推 LaAc : 謝謝你! 11/02 08:43
※ 編輯: Vulpix (61.230.70.164), 11/11/2018 01:09:50
※ 引述《LaAc (深淵戰士)》之銘言:
: http://i.imgur.com/6DGdYwz.jpg
: http://i.imgur.com/h7AwdW2.jpg
: 想請教這題的特解要怎麼求。
: (第二張圖是我求通解的算式。)
: 我試過用A(x)e^x代入求,但沒有用,最後會開不了。
: 請問還有沒有什麼方法可以求?
: 我問過好幾個人都說不會這種形式的QQ
1. variation of constant
Let y = A(x)+B(x)x+C(x)/x
=> y' = A'+B'x+C'/x + B-C/x^2 = B-C/x^2 (assuming that A'+B'x+C'/x=0)

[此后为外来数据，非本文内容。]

Lemma abs_cond_Zopp s a b D : Z.abs (cond_Zopp s a * D - cond_Zopp s b) = Z.abs (a * D - b).
Proof. destruct s; simpl; lia. Qed.

Definition num_opp (x : jsnum) : jsnum := SFopp x.

Lemma num_opp_double v : is_double v <-> is_double (num_opp v).
Proof. by destruct v. Qed.

Lemma num_opp_scaled v : num_scaled (num_opp v) = - num_scaled v.
Proof. destruct v as [| | |s m e]; try done. destruct s; simpl; lia. Qed.

(** It is enough to be nearest to a non-negative value, up to the sign. *)
Lemma nearest_sign s N D z z' :
  is_double z' -> num_scaled z' = cond_Zopp s (num_scaled z) -> nearest N D z -> nearest (cond_Zopp s N) D z'.
Proof.
  intros Hz' E [_ H]. split; [done|]. intros v Hv. rewrite E, abs_cond_Zopp. destruct s; simpl.
  - etrans; [apply (H (num_opp v)); by apply (num_opp_double v)|]. rewrite num_opp_scaled. lia.
  - by apply H.
Qed.

Lemma bounded_intro m e :
  -1074 <= e <= 971 -> Z.pos m < 2 ^ 53 -> (e = -1074 \/ 2 ^ 52 <= Z.pos m) -> bounded prec64 emax64 m e = true.
Proof.
  intros He Hm Hc. unfold bounded, canonical_mantissa. change (emax64 - prec64) with 971.
  assert (Z.pos (digits2_pos m) <= 53) by (apply (Zdigits2_le (Z.pos m)); lia).
  rewrite fexp64_eq, andb_true_iff, Z.eqb_eq, Z.leb_le. split; [|lia]. destruct Hc as [->|Hc]; [lia|].
  pose proof (Zdigits2_ge (Z.pos m) 52 ltac:(lia) Hc). simpl Zdigits2 in *. lia.
Qed.

Lemma finish_nearest s n D E :
  0 <= n -> 0 < D -> -1074 <= E -> n / D < 2 ^ 53 -> (E = -1074 \/ 2 ^ 52 * D <= n) ->
  n * 2 ^ (E + 1074) <= max_scaled * D ->
  nearest (cond_Zopp s (n * 2 ^ (E + 1074))) D (finish s (round_nearest_even (n / D) (loc_of n D)) E).
Proof.
  intros Hn HD HE Hlt Hc Hmax.
  pose proof (Z.pow_pos_nonneg 2 (E + 1074) ltac:(lia) ltac:(lia)) as HP.
  pose proof (fun w => round_nearest n D w Hn HD) as HR. simpl in HR. pose proof (Z.div_pos n D Hn HD) as Hq.
  pose proof (Z.div_mod n D ltac:(lia)) as En. pose proof (Z.mod_pos_bound n D HD) as Ht.
  set (R := round_nearest_even (n / D) (loc_of n D)) in *. destruct (HR 0) as [HRq _].
  assert (forall z, is_double z -> num_scaled z = cond_Zopp s (R * 2 ^ (E + 1074)) ->
    nearest (cond_Zopp s (n * 2 ^ (E + 1074))) D z) as Hgen.
  { intros z Hz Ez. split; [done|]. intros v Hv. rewrite Ez, abs_cond_Zopp.
    set (v' := if s then num_opp v else v).
    assert (is_double v') as Hv' by (unfold v'; destruct s; [by apply (num_opp_double v)|done]).
    assert (num_scaled v = cond_Zopp s (num_scaled v')) as ->.
    { unfold v'. destruct s; simpl; [rewrite num_opp_scaled; lia|done]. }
    rewrite abs_cond_Zopp. destruct (grid n D E v' HD HE Hc Hv') as [w Hw]. etrans; [|exact Hw].
    destruct (HR w) as [_ Hn']. replace (R * 2 ^ (E + 1074) * D - n * 2 ^ (E + 1074)) with ((- (n - D * R)) * 2 ^ (E + 1074)) by ring.
    replace (w * 2 ^ (E + 1074) * D - n * 2 ^ (E + 1074)) with ((- (n - D * w)) * 2 ^ (E + 1074)) by ring.
    rewrite !Z.abs_mul, !Z.abs_opp. apply Z.mul_le_mono_nonneg_r; [lia|done]. }
  assert (E <= 971) as HE1.
  { destruct (decide (E <= 971)); [done|]. destruct Hc as [|Hc]; [lia|].
    assert (2 ^ 2046 <= 2 ^ (E + 1074)) by (apply Z.pow_le_mono_r; lia). unfold max_scaled in Hmax.
    change (2 ^ 2046) with (2 * 2 ^ 2045) in *. set (T := 2 ^ 2045) in *. assert (0 < T) by (by apply Z.pow_pos_nonneg).
    clearbody T. nia. }
  unfold finish. destruct (Z.eqb_spec R 0) as [E0|E0].
  { apply Hgen; [done|]. rewrite E0. by destruct s. }
  destruct (Z.eqb_spec R (2 ^ 53)) as [E1|E1].
  - assert (E <> 971) as HE2.
    { intros ->. destruct (HR (2 ^ 53 - 1)) as [_ H1]. rewrite E1 in H1. unfold max_scaled in Hmax.
      change (971 + 1074) with 2045 in Hmax. set (T := 2 ^ 2045) in *. assert (0 < T) by (by apply Z.pow_pos_nonneg).
      clearbody T. assert (n <= (2 ^ 53 - 1) * D) by nia. lia. }
    destruct (Z.leb_spec (E + 1) 971); [|lia]. apply Hgen.
    + split; [|done]. simpl. apply bounded_intro; [lia|by vm_compute|right; by vm_compute].
    + cbn [num_scaled]. rewrite cond_Zopp_mul. f_equal. rewrite E1.
      replace (E + 1 + 1074) with (Z.succ (E + 1074)) by lia. rewrite Z.pow_succ_r by lia.
      change (Z.pos (Z.to_pos (2 ^ 52))) with (2 ^ 52). change (2 ^ 53) with (2 ^ 52 * 2). ring.
  - destruct (Z.leb_spec E 971); [|lia]. apply Hgen.
    + split; [|done]. simpl. apply bounded_intro; [lia|lia|]. destruct Hc as [->|Hc]; [by left|right].
      assert (2 ^ 52 <= n / D) by (apply Z.div_le_lower_bound; lia). lia.
    + cbn [num_scaled]. rewrite cond_Zopp_mul. f_equal. rewrite Z2Pos.id by lia. done.
Qed.

Lemma round_aux_nearest s n d e a :
  0 <= n -> 0 < d -> e <= fexp64 (Zdigits2 (n / d) + e) -> 0 <= a -> 0 <= a + e + 1074 ->
  n * 2 ^ (a + e + 1074) <= max_scaled * (d * 2 ^ a) ->
  nearest (cond_Zopp s (n * 2 ^ (a + e + 1074))) (d * 2 ^ a) (binary_round_aux prec64 emax64 s (n / d) e (loc_of n d)).
Proof.
  intros Hn Hd He Ha Hae Hmax. destruct (round_aux_finish s n d e Hn Hd He) as (k & Hk & Ek & -> & Hq).
  pose proof (Z.pow_pos_nonneg 2 k ltac:(lia) Hk) as Pk. pose proof (Z.pow_pos_nonneg 2 a ltac:(lia) Ha) as Pa.
  rewrite fexp64_eq in Ek.
  assert (n * 2 ^ (a + e + 1074) * 2 ^ k = n * 2 ^ (e + k + 1074) * 2 ^ a) as EN.
  { rewrite <- !Z.mul_assoc, <- !Z.pow_add_r by lia. do 2 f_equal. lia. }
  assert (d * 2 ^ a * 2 ^ k = d * 2 ^ k * 2 ^ a) as ED by ring.
  apply (nearest_scale _ _ _ (2 ^ k) Pk). rewrite cond_Zopp_mul, EN, ED, <- cond_Zopp_mul.
  apply (nearest_scale _ _ _ (2 ^ a) Pa). apply finish_nearest; [done|nia|lia|lia| |].
  - destruct (decide (e + k = -1074)) as [|Hne]; [by left|right].
    assert (Zdigits2 (n / d) = k + 53) as Hdig by lia. pose proof (Z.div_pos n d Hn Hd).
    destruct (Zdigits2_bounds (n / d)) as [[Hl _] _].
    { destruct (decide (n / d = 0)) as [E0|]; [rewrite E0 in Hdig; simpl in Hdig; lia|lia]. }
    rewrite Hdig in Hl. replace (k + 53 - 1) with (52 + k) in Hl by lia. rewrite Z.pow_add_r in Hl by lia.
    pose proof (Z.mul_div_le n d Hd). assert (d * (2 ^ 52 * 2 ^ k) <= d * (n / d)) by (apply Z.mul_le_mono_nonneg_l; lia). lia.
  - apply (Z.mul_le_mono_pos_r _ _ (2 ^ a) Pa). rewrite <- EN, <- (Z.mul_assoc max_scaled), <- ED, Z.mul_assoc.
    by apply Z.mul_le_mono_nonneg_r; [lia|].
Qed.

(** ** Integers and sums *)

Lemma iter_xO_pow m p : Z.pos (Pos.iter xO m p) = Z.pos m * 2 ^ Z.pos p.
Proof.
  induction p as [|p IH] using Pos.peano_ind; [rewrite Z.pow_1_r; simpl; lia|].
  rewrite Pos.iter_succ, Pos2Z.inj_xO, IH, Pos2Z.inj_succ, Z.pow_succ_r by lia. ring.
Qed.

Lemma shl_align_pow m e e' :
  exists k, 0 <= k /\ Z.pos (shl_align m e e').1 = Z.pos m * 2 ^ k /\ (shl_align m e e').2 = e - k /\ e - k = Z.min e e'.
Proof.
  unfold shl_align. destruct (e' - e) as [|p|p] eqn:Hp.
  - exists 0. simpl. lia.
  - exists 0. simpl. lia.
  - exists (Z.pos p). simpl fst. simpl snd. rewrite iter_xO_pow. lia.
Qed.

Lemma Zdigits2_unique m d : 0 < d -> 2 ^ (d - 1) <= m < 2 ^ d -> Zdigits2 m = d.
Proof.
  intros Hd [H1 H2]. pose proof (Z.pow_pos_nonneg 2 (d - 1) ltac:(lia) ltac:(lia)).
  pose proof (Zdigits2_le m d ltac:(lia) ltac:(lia)). pose proof (Zdigits2_ge m (d - 1) ltac:(lia) H1). lia.
Qed.

Lemma Zdigits2_mul_pow m k : 0 < m -> 0 <= k -> Zdigits2 (m * 2 ^ k) = Zdigits2 m + k.
Proof.
  intros Hm Hk. destruct (Zdigits2_bounds m Hm) as [[H1 H2] H3].
  pose proof (Z.pow_pos_nonneg 2 k ltac:(lia) Hk).
  apply Zdigits2_unique; [lia|]. replace (Zdigits2 m + k - 1) with ((Zdigits2 m - 1) + k) by lia.
  rewrite !Z.pow_add_r by lia. nia.
Qed.

Lemma loc_of_1 n : loc_of n 1 = loc_Exact.
Proof. unfold loc_of. by rewrite Z.mod_1_r. Qed.

Lemma normalize_nearest m e sz :
  -1074 <= e -> Z.abs m * 2 ^ (e + 1074) <= max_scaled ->
  nearest (m * 2 ^ (e + 1074)) 1 (binary_normalize prec64 emax64 m e sz).
Proof.
  intros He Hmax.
  assert (forall s p, Z.pos p * 2 ^ (e + 1074) <= max_scaled ->
    nearest (cond_Zopp s (Z.pos p * 2 ^ (e + 1074))) 1 (binary_round prec64 emax64 s p e)) as Hpos.
  { intros s p Hp. unfold binary_round.
    destruct (shl_align_pow p e (fexp64 (Z.pos (digits2_pos p) + e))) as (k & Hk & E1 & E2 & E3).
    destruct (shl_align p e _) as [mz ez]. cbn [fst snd] in *. subst ez.
    assert (Zdigits2 (Z.pos mz) = Z.pos (digits2_pos p) + k) as Hd.
    { rewrite E1. by rewrite Zdigits2_mul_pow by lia. }
    pose proof (round_aux_nearest s (Z.pos mz) 1 (e - k) 0) as H. rewrite loc_of_1, Z.div_1_r, Hd in H.
    assert (Z.pos mz * 2 ^ (0 + (e - k) + 1074) = Z.pos p * 2 ^ (e + 1074)) as EN.
    { rewrite E1, <- Z.mul_assoc. rewrite fexp64_eq in E3. rewrite <- Z.pow_add_r by lia. do 2 f_equal. lia. }
    rewrite EN in H. rewrite fexp64_eq in *. apply H; lia. }
  destruct m as [|p|p]; simpl binary_normalize.
  - split; [done|]. intros v _. simpl. lia.
  - apply (Hpos false p). simpl in Hmax. lia.
  - specialize (Hpos true p). simpl in Hpos. rewrite <- Pos2Z.opp_pos, Z.mul_opp_l. apply Hpos. simpl in Hmax. lia.
Qed.

Lemma shl_align_scaled s m e e' : -1074 <= e' <= e ->
  cond_Zopp s (Z.pos (shl_align m e e').1) * 2 ^ (e' + 1074) = num_scaled (S754_finite s m e).
Proof.
  intros He. destruct (shl_align_pow m e e') as (k & Hk & -> & _ & E). cbn [num_scaled].
  rewrite !cond_Zopp_mul. f_equal. rewrite <- Z.mul_assoc, <- Z.pow_add_r by lia. do 2 f_equal. lia.
Qed.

=> y" = B'-C'/x^2 + 2C/x^3 = 2C/x^3 (assuming that B'-C'/x^2=0)
=> y"'= 2C'/x^3 - 6C/x^4
And xy"'+3y"=e^x becomes 2C'/x^2=e^x
=> C'=0.5x^2e^x => B'=C'/x^2=0.5e^x => A'=-xe^x
So C=(0.5x^2-x+1)e^x+c, B=0.5e^x+b, A=(-x+1)e^x+a
=> y = A(x)+B(x)x+C(x)/x = e^x/x + a + bx + c/x
2. integrating factor
(x^3y")' = x^3y"'+3x^2y" = x^2e^x
=> x^3y" = (x^2-2x+2)e^x+c
=> y" = (1/x-2/x^2+2/x^3)e^x+c/x^3
=> y' = ∫(1/x-2/x^2+2/x^3)e^xdx - 0.5c/x^2
= ∫(e^x/x)dx + ∫(-2/x^2+2/x^3)e^xdx - 0.5c/x^2
= ∫(e^x/x)dx + (2/x-1/x^2)e^x - ∫(2/x-1/x^2)e^xdx - 0.5c/x^2
= ∫(-e^x/x)dx + (2/x-1/x^2)e^x + ∫(1/x^2)e^xdx - 0.5c/x^2
= ∫(-e^x/x)dx+(2/x-1/x^2)e^x+(-1/x)e^x-∫(-1/x)e^xdx -0.5c/x^2
= (1/x-1/x^2)e^x -0.5c/x^2 + b
=> y = ∫(1/x-1/x^2)e^xdx + 0.5c/x + bx
= ∫(e^x/x)dx - ∫(e^x/x^2)dx + 0.5c/x + bx
= ∫(e^x/x)dx - (-e^x/x) +∫(-e^x/x)dx + 0.5c/x + bx
= e^x/x + 0.5c/x + bx + a
3. series solution
Solve for xy_n"'+3y_n" = x^n => (x^3y_n")' = x^{n+2}
=> x^3y_n" = x^{n+3}/{n+3} + c_n
=> y_n" = x^n/{n+3} + c_n/x^3
=> y_n = x^{n+2}/{(n+1)(n+2)(n+3)} + 0.5c_n/x + b_nx + a_n
Then y = Σ_{n=0}^{∞} {y_n/n!}
= Σ_{n=0}^{∞} {x^{n+2}/(n+3)! + 0.5c_n/x + b_nx + a_n}
= (e^x-1-x-0.5x^2)/x + 0.5Σc_n/x + Σb_{n}x + Σa_n
= e^x/x + (-1+0.5Σc_n)/x + (-0.5+Σb_n)x -1+Σa_n
All these solutions coincide, as we expected.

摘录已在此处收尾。